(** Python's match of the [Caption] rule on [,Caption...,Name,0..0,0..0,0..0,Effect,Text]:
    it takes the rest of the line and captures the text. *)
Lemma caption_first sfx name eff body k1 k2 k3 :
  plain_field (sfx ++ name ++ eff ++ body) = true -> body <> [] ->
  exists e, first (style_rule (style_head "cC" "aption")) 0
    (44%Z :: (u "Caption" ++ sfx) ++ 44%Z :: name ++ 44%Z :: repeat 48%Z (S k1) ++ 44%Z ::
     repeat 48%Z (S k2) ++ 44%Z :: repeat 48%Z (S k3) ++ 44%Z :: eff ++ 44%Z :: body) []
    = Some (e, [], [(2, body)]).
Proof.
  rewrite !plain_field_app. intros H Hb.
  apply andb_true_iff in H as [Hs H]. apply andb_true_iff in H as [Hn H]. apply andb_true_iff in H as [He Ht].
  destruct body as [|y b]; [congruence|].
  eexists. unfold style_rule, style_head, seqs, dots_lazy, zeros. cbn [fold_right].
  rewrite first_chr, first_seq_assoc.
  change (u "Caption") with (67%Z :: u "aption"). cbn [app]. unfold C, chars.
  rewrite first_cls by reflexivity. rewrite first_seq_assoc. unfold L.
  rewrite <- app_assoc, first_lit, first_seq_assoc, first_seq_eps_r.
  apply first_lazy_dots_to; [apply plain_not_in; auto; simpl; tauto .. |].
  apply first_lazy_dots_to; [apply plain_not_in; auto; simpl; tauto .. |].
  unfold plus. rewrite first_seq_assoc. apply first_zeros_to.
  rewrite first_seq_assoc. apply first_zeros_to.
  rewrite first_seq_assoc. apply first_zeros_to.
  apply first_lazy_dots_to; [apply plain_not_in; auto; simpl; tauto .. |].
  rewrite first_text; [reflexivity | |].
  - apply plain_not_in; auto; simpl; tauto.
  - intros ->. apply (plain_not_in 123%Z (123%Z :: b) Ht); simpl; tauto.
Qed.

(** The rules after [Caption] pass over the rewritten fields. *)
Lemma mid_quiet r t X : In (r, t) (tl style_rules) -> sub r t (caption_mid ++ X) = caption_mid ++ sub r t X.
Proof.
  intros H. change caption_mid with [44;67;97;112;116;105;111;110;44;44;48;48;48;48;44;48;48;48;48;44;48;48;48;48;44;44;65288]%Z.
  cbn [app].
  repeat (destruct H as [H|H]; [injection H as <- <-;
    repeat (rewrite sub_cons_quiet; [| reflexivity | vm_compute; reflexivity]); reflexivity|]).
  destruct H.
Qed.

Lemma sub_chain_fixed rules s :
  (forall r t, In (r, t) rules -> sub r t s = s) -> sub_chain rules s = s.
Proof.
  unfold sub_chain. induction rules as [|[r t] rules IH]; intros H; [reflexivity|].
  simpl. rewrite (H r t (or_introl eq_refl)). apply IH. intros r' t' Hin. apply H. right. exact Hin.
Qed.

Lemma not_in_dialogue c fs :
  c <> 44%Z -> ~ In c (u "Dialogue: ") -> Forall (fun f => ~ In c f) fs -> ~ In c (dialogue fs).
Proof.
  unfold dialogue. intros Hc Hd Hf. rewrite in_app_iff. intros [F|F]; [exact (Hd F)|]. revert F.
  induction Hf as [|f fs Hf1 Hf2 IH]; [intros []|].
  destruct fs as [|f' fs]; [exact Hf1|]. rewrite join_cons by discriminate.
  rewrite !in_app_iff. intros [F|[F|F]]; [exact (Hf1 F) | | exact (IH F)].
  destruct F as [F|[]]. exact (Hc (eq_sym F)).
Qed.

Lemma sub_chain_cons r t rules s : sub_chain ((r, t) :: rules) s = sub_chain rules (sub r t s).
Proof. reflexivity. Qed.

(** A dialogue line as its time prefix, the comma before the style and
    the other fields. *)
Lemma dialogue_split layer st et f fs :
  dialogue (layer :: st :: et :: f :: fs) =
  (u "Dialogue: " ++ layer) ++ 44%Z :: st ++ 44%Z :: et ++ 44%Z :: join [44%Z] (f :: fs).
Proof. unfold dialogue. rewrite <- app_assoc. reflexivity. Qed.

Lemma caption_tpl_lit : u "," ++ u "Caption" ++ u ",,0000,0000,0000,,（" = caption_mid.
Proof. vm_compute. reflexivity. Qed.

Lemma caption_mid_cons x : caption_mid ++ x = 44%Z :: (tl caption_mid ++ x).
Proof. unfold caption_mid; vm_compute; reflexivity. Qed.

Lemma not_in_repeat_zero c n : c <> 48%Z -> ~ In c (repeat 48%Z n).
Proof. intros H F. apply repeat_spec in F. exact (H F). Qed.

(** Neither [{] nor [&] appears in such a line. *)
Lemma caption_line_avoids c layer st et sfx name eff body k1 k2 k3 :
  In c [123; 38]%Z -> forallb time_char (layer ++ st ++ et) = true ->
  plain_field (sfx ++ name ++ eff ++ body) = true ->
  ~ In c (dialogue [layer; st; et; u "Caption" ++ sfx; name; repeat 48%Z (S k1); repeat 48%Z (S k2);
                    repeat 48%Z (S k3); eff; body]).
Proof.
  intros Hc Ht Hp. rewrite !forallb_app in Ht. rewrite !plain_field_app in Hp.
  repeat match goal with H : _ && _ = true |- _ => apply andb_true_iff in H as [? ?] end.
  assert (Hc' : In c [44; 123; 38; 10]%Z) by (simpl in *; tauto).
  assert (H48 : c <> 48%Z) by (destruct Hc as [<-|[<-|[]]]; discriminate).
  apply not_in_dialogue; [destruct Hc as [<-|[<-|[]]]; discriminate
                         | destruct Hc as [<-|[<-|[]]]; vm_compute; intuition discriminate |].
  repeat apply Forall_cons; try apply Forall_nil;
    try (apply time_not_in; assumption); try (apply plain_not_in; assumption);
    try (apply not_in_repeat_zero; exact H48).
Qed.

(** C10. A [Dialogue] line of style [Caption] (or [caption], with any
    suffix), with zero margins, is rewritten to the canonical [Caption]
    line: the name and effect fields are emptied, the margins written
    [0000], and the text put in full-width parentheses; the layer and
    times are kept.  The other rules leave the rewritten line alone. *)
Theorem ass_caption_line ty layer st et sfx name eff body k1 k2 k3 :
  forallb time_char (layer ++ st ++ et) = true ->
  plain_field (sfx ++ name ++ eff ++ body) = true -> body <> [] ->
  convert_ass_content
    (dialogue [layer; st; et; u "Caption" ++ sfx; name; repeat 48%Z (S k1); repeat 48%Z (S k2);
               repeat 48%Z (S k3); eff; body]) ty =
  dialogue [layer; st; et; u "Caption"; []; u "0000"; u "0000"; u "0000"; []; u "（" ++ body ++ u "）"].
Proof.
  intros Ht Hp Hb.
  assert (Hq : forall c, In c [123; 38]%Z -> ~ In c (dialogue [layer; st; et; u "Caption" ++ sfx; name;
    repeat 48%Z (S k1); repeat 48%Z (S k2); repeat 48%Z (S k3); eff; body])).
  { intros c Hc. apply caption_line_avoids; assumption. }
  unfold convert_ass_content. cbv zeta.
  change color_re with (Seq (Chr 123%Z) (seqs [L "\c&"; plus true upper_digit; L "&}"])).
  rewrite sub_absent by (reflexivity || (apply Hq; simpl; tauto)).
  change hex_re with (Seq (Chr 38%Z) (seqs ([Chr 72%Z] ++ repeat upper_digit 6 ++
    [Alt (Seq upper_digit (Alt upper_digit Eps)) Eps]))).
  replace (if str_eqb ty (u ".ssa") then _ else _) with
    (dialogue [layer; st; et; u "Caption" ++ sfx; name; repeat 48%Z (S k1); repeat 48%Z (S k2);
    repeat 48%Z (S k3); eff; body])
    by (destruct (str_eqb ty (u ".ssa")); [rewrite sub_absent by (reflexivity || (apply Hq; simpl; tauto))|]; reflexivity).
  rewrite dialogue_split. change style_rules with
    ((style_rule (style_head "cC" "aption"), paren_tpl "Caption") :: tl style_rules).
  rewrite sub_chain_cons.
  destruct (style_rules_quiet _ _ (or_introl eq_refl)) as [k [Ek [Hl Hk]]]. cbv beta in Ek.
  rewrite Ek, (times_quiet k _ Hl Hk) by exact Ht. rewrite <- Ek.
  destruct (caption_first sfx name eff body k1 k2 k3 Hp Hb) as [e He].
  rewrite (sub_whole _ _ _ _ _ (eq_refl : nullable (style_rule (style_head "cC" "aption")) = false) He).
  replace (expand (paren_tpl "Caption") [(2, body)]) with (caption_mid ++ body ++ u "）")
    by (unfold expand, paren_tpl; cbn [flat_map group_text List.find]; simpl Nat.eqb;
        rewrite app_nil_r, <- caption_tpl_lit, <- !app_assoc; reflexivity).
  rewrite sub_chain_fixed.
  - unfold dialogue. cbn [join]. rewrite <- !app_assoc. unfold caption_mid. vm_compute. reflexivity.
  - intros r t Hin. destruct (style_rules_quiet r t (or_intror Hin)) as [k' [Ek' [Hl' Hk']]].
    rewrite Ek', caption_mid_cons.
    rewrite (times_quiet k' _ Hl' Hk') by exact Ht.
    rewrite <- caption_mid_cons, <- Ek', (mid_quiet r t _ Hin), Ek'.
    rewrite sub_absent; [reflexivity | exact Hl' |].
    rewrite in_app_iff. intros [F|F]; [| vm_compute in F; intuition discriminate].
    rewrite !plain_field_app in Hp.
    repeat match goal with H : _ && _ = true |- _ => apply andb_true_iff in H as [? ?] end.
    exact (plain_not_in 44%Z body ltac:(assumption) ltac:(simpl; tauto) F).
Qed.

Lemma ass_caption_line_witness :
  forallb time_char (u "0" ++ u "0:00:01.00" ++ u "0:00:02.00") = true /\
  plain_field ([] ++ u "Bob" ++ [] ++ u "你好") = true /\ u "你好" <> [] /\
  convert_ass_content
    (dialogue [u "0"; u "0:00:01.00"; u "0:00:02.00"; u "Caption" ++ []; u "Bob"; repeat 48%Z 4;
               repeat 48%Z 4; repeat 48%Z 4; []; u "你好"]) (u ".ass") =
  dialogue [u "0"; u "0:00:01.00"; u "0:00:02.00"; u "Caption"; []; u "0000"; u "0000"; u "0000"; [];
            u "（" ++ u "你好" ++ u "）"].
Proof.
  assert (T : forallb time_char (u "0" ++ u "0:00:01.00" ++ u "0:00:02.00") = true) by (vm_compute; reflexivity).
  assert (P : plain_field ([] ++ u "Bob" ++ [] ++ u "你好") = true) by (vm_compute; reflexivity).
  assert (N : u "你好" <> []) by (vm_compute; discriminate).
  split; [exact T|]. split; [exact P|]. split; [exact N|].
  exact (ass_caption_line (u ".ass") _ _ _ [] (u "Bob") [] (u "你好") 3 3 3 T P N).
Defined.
::::
▸ **What is being asked**: Above are the records; print exactly the lines from the line with "Lemma not_in_dialogue c" to the line with "Proof. unfold dialogue.", including both, and nothing else.

▸ **Output of the task**:
Lemma not_in_dialogue c fs :
  c <> 44%Z -> ~ In c (u "Dialogue: ") -> Forall (fun f => ~ In c f) fs -> ~ In c (dialogue fs).
Proof.
  unfold dialogue. intros Hc Hd Hf. rewrite in_app_iff. intros [F|F]; [exact (Hd F)|]. revert F.
  induction Hf as [|f fs Hf1 Hf2 IH]; [intros []|].
  destruct fs as [|f' fs]; [exact Hf1|]. rewrite join_cons by discriminate.
  rewrite !in_app_iff. intros [F|[F|F]]; [exact (Hf1 F) | | exact (IH F)].
  destruct F as [F|[]]. exact (Hc (eq_sym F)).
Qed.

Lemma sub_chain_cons r t rules s : sub_chain ((r, t) :: rules) s = sub_chain rules (sub r t s).
Proof. reflexivity. Qed.

(** A dialogue line as its time prefix, the comma before the style and
    the other fields. *)
Lemma dialogue_split layer st et f fs :
  dialogue (layer :: st :: et :: f :: fs) =
  (u "Dialogue: " ++ layer) ++ 44%Z :: st ++ 44%Z :: et ++ 44%Z :: join [44%Z] (f :: fs).
Proof. unfold dialogue. rewrite <- app_assoc. reflexivity. Qed.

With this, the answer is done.